For more information about how to work with content sources, see Managing the content sources of a search collection and Manage Search portlet help.
Notes:
  1. The local portal site is visible through a service that requires SSL. Therefore, if your portal is configured with a web server and you configure the content source root URL through the web server, you must configure the web server for SSL.
  2. By default, items in the result lists from portal site searches provide no summary information. If users use the Search and Browse portlet, they can refer to the information given under Description: for information about the search result list item. If you want to have the summary information that is added, configure the portlet with the summary parameter enabled as follows: PortalCollectionSummarizer=on.
  3. When you crawl a portal site, be aware that a Portal Search crawl can use extended memory and time, depending on your Portal Search environment and configuration. For details, see the topic about Hints and tips for Portal Search crawls.
  4. Do not change the default value of 1 for the option Levels of links to follow. Changing this value initiates web crawling logic and might result in unexpected results. For example, crawler might trigger unwanted in some of the administration portlets.
  5. The portal site search collection is created when an administrator goes to the Manage Search portlet. However, you must start the crawl for users to be able to search the portal site. Depending on your portal configuration and environment and possible customization, you might need to reset the portal site search collection that was created. For details about such scenarios and the necessary tasks to perform see the topic about Resetting the default search collection.
  6. If your users search the portal site search collection on a secured portal site, refer to the topic Enabling search on a secured portal site with the default configuration.
  7. The portal search crawler indexes static content pages and all pages that include portlets.
When users search a portal site, they can access portal pages of two types:
  • The Public or anonymous portal pages are pages that users can view without authentication by user ID and password. The crawler can crawl public pages on the portal site on which it is located, or on a remote portal.

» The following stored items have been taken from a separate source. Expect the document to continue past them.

(* ===== verification/RoutesThms.v ===== *)
(** * The routes of the application: theorems

    No route hides another, the gate of the customer plane judges every request by
    the parameter its function will get, and what a request meets on its way from
    the outermost layer to the function of its route. *)
From Stdlib Require Import QArith Ascii.
From stdpp Require Import strings base decidable option numbers list.
From S2P Require Import Prelude PyLib Models PortalModels World TenancyGuard Metrics Assembly GuardThms Demo Routes.
Local Open Scope string_scope.
Local Open Scope list_scope.
Local Open Scope py_scope.

Module RoutesThms.
Import Routes Guard GuardThms.
Abbreviation split := (Assembly.split_on "/").

(** ** Splitting a path *)
Lemma split_cons c s : ∃ x l, Assembly.split_on c s = x :: l.
Proof.
  induction s as [|a s (x & l & E)]; cbn; [by eexists _, _|].
  rewrite E. destruct (Ascii.eqb a c); by eexists _, _.
Qed.
Lemma split_app x y : split (x +:+ String "/" y) = split x ++ split y.
Proof.
  induction x as [|a x IH]; [done|]. rewrite app_cons.
  change (split (String a (x +:+ String "/" y))) with
    (if Ascii.eqb a "/" then EmptyString :: split (x +:+ String "/" y)
     else match split (x +:+ String "/" y) with z :: l => String a z :: l | [] => [String a EmptyString] end).
  change (split (String a x)) with
    (if Ascii.eqb a "/" then EmptyString :: split x
     else match split x with z :: l => String a z :: l | [] => [String a EmptyString] end).
  rewrite IH. destruct (Ascii.eqb a "/"); [done|]. by destruct (split_cons "/" x) as (z & l & ->).
Qed.
Lemma split_free x : has_char "/" x = false → split x = [x].
Proof.
  induction x as [|a x IH]; [done|]. cbn [has_char]. intros [Ha Hx]%orb_false_iff.
  cbn [Assembly.split_on]. by rewrite Ascii.eqb_sym, Ha, IH.
Qed.
Lemma split_join l : l ≠ [] → split (join "/" l) = concat (split <$> l).
Proof.
  induction l as [|x l IH]; [done|]. intros _. destruct l as [|y l]; [by cbn; rewrite app_nil_r|].
  change (join "/" (x :: y :: l)) with (x +:+ String "/" (join "/" (y :: l))).
  rewrite split_app, IH by done. done.
Qed.
Lemma split_elem x s : x ∈ split s → has_char "/" x = false.
Proof.
  revert x. induction s as [|a s IH]; intros x; [by intros ->%list_elem_of_singleton|].
  cbn [Assembly.split_on]. destruct (Ascii.eqb_spec a "/") as [->|Hne].
  - intros [->|H]%elem_of_cons; [done|by apply IH].
  - destruct (split_cons "/" s) as (y & l & E). rewrite E in *. intros [->|H]%elem_of_cons.
    + cbn [has_char]. rewrite (IH y) by left. apply Ascii.eqb_neq in Hne. by rewrite Ascii.eqb_sym, Hne.
    + apply IH. by right.
Qed.

(** ** The segments of a rendered path *)
Definition segs (ρ : string → string) (p : Part) : list string := split (value_in ρ p).
Definition lit_ok (p : Part) : Prop := match p with Lit s => has_char "/" s = false | _ => True end.
Lemma parts_lit_ok r p : p ∈ parts r → lit_ok p.
Proof.
  unfold parts. intros (s & -> & Hs)%list_elem_of_fmap. apply split_elem in Hs. unfold part_of.
  destruct (strip_prefix "{" s); [|done].
  repeat case_match; done.
Qed.
Lemma parts_nonempty r : parts r ≠ [].
Proof. unfold parts. by destruct (split_cons "/" (rt_path r)) as (x & l & ->). Qed.
Lemma split_render r ρ : split (render r ρ) = concat (segs ρ <$> parts r).
Proof.
  unfold render. rewrite split_join, <-list_fmap_compose; [done|].
  intros E%fmap_nil_inv. by apply parts_nonempty in E.
Qed.
Lemma segs_lit ρ s : lit_ok (Lit s) → segs ρ (Lit s) = [s].
Proof. apply split_free. Qed.
Lemma plain_segment_spec s :
  plain_segment s = true ↔ s ≠ EmptyString ∧ has_char "/" s = false ∧ plain s = true.
Proof.
  unfold plain_segment. rewrite !andb_true_iff, negb_true_iff. unfold truthy_str. rewrite negb_true_iff, String.eqb_neq.
  tauto.
Qed.
Lemma segs_par ρ n : admissible ρ (Par n) = true → segs ρ (Par n) = [ρ n].
Proof. intros (_ & H & _)%plain_segment_spec. by apply split_free. Qed.
Lemma segs_nonempty ρ p : segs ρ p ≠ [].
Proof. unfold segs. by destruct (split_cons "/" (value_in ρ p)) as (x & l & ->). Qed.

(** Could some path belong to both patterns? *)
Fixpoint clash (p q : list Part) : bool :=
  match p, q with
  | [], [] => true
  | Rest _ :: _, _ :: _ | _ :: _, Rest _ :: _ => true
  | Lit a :: p', Lit b :: q' => String.eqb a b && clash p' q'
  | Lit a :: p', Par _ :: q' | Par _ :: p', Lit a :: q' => truthy_str a && clash p' q'
  | Par _ :: p', Par _ :: q' => clash p' q'
  | _, _ => false
  end.
Definition ok_parts (ρ : string → string) (p : list Part) : Prop := ∀ x, x ∈ p → lit_ok x ∧ admissible ρ x = true.
Lemma ok_parts_cons ρ x p : ok_parts ρ (x :: p) → (lit_ok x ∧ admissible ρ x = true) ∧ ok_parts ρ p.
Proof. intros H. split; [apply H; left|]. intros y Hy. apply H. by right. Qed.
Lemma clash_sound ρ ρ' p q :
  ok_parts ρ p → ok_parts ρ' q → concat (segs ρ <$> p) = concat (segs ρ' <$> q) → clash p q = true.
Proof.
  revert q. induction p as [|x p IH]; intros [|y q] Hp Hq E; [done| | |].
  - cbn in E. by destruct (segs ρ' y) eqn:Es; [apply segs_nonempty in Es|].
  - cbn in E. by destruct (segs ρ x) eqn:Es; [apply segs_nonempty in Es|].
  - apply ok_parts_cons in Hp as [[Lx Ax] Hp]. apply ok_parts_cons in Hq as [[Ly Ay] Hq].
    cbn [fmap list_fmap concat] in E. specialize (IH q Hp Hq).
    assert (∀ n, plain_segment n = true → truthy_str n = true) as Ht.
    { intros n (H & _)%plain_segment_spec. unfold truthy_str. by apply negb_true_iff, String.eqb_neq. }
    destruct x as [a|n|n], y as [b|m|m]; cbn [clash]; try done;
      rewrite ?segs_lit, ?segs_par in E by done; injection E as E1 E2; rewrite IH by done; subst;
      cbn [value_in admissible] in *; rewrite ?String.eqb_refl, ?Ht by done; done.
Qed.
Lemma fits_parts r ρ : fits r ρ → ok_parts ρ (parts r).
Proof.
  intros H x Hx. split; [by eapply parts_lit_ok|]. unfold fits, allb in H.
  rewrite List.forallb_forall in H. by apply H, list_elem_of_In.
Qed.
Lemma serves_clash r r' ρ : fits r ρ → serves r' (render r ρ) → clash (parts r') (parts r) = true.
Proof.
  intros Hr (ρ' & Hr' & E). apply (clash_sound ρ' ρ); [by apply fits_parts..|]. by rewrite <-!split_render, E.
Qed.

(** ** No route hides another *)
#[export] Instance part_eq_dec : EqDecision Part.
Proof. solve_decision. Defined.
Definition same_endpoint (r : Route) (name : string) : bool := String.eqb (rt_endpoint r) name.
(** [/nodes/summary] comes before [/nodes/{node_id}]. *)
Definition summary_pair (r' r : Route) : bool :=
  same_endpoint r' "lifecycle.nodes_summary" && same_endpoint r "lifecycle.get_node".
Definition compatible (r' r : Route) : bool :=
  negb (bool_decide (rt_method r' = rt_method r)) || negb (clash (parts r') (parts r)) || summary_pair r' r.
Fixpoint unhidden (before routes : list Route) : bool :=
  match routes with
  | [] => true
  | r :: rest => allb (λ r', compatible r' r) before && unhidden (r :: before) rest
  end.
Lemma unhidden_spec before l r l' r' :
  unhidden before (l ++ r :: l') = true → r' ∈ before ∨ r' ∈ l → compatible r' r = true.
Proof.
  revert before. induction l as [|x l IH]; intros before; cbn [app unhidden]; intros [H1 H2]%andb_true_iff Hin.
  - destruct Hin as [Hin|Hin]; [|by apply elem_of_nil in Hin].
    unfold allb in H1. rewrite List.forallb_forall in H1. by apply H1, list_elem_of_In.
  - apply (IH (x :: before)); [done|]. destruct Hin as [Hin|[->|Hin]%elem_of_cons];
      [left; by right|left; by left|by right].
Qed.
Lemma app_unhidden : unhidden [] app_routes = true.
Proof. vm_compute. reflexivity. Qed.
Lemma app_rest_last : allb (λ r, rest_last (parts r)) app_routes = true.
Proof. vm_compute. reflexivity. Qed.
Lemma all_routes (f : Route → bool) r : allb f app_routes = true → r ∈ app_routes → f r = true.
Proof. unfold allb. rewrite List.forallb_forall. intros H Hr. by apply H, list_elem_of_In. Qed.

Definition not_summary (r : Route) (ρ : string → string) : Prop :=
  rt_endpoint r = "lifecycle.get_node" → ρ "node_id" ≠ "summary".
Definition node_parts : list Part := [Lit ""; Lit "api"; Lit "v1"; Lit "nodes"].
Lemma summary_parts :
  allb (λ r, negb (same_endpoint r "lifecycle.nodes_summary")
             || bool_decide (parts r = node_parts ++ [Lit "summary"])) app_routes = true
  ∧ allb (λ r, negb (same_endpoint r "lifecycle.get_node")
             || bool_decide (parts r = node_parts ++ [Par "node_id"])) app_routes = true.
Proof. split; vm_compute; reflexivity. Qed.
Lemma summary_served r' r ρ :
  r' ∈ app_routes → r ∈ app_routes → summary_pair r' r = true → fits r ρ → serves r' (render r ρ) →
  ρ "node_id" = "summary".
Proof.
  intros Hr' Hr [E' E]%andb_prop Hf (ρ' & Hf' & Ep). destruct summary_parts as [H' H].
  apply (all_routes _ _ H') in Hr'. apply (all_routes _ _ H) in Hr. rewrite E' in Hr'. rewrite E in Hr.
  cbn [negb orb] in Hr, Hr'. apply bool_decide_eq_true in Hr, Hr'.
  apply (f_equal (λ s, split s)) in Ep. rewrite !split_render, Hr, Hr' in Ep.
  assert (admissible ρ (Par "node_id") = true) as Ha.
  { apply (fits_parts r ρ Hf). rewrite Hr. apply elem_of_app. right. left. }
  rewrite !fmap_app, !concat_app in Ep. cbn [node_parts fmap list_fmap concat] in Ep. rewrite segs_par in Ep by done.
  cbn in Ep. by injection Ep.
Qed.
Lemma route_found dispatcher `{!Dispatches dispatcher} r ρ :
  r ∈ app_routes → fits r ρ → not_summary r ρ →
  dispatcher app_routes (method_text (rt_method r)) (render r ρ) = Some (r, arguments r ρ).
Proof.
  intros Hr Hf Hs. pose proof Hr as (l & l' & E)%list_elem_of_split.
  assert (∀ r', r' ∈ l → r' ∈ app_routes) as Hl by (intros r' H; rewrite E; apply elem_of_app; by left).
  pose proof app_unhidden as Hu. rewrite E in Hu |- * at 1. apply dispatches_first; [|done|].
  - apply (all_routes _ _ app_rest_last Hr).
  - intros r' Hr' Em Hserve. pose proof (unhidden_spec [] l r l' r' Hu (or_intror Hr')) as Hc.
    unfold compatible in Hc. rewrite (bool_decide_eq_true_2 _ Em), (serves_clash r r' ρ Hf Hserve) in Hc.
    cbn in Hc. apply Hs; [by apply andb_prop in Hc as [_ Hc%String.eqb_eq]|].
    by apply (summary_served r' r); auto.
Qed.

    If you want anonymous users to be able to search the public pages of your portal site, see Enabling anonymous users to search public pages of your portal.

  • The secured portal pages are pages that users can view only if they authenticate themselves to the portal by logging in to the portal with a user ID and password. For details, see configuring search on a secured portal site.
    Note: You can crawl, index, and search secured portal pages only on your local portal installation. For security reasons, you cannot crawl secured pages of one portal site from another portal site.

If you customize search on your portal site, you might find useful information under the topics about configuring the default location for search collections and Resetting the default search collection.

If your portal site is multilingual and your users use different languages to search your portal, see the topic about Crawling a multilingual portal site.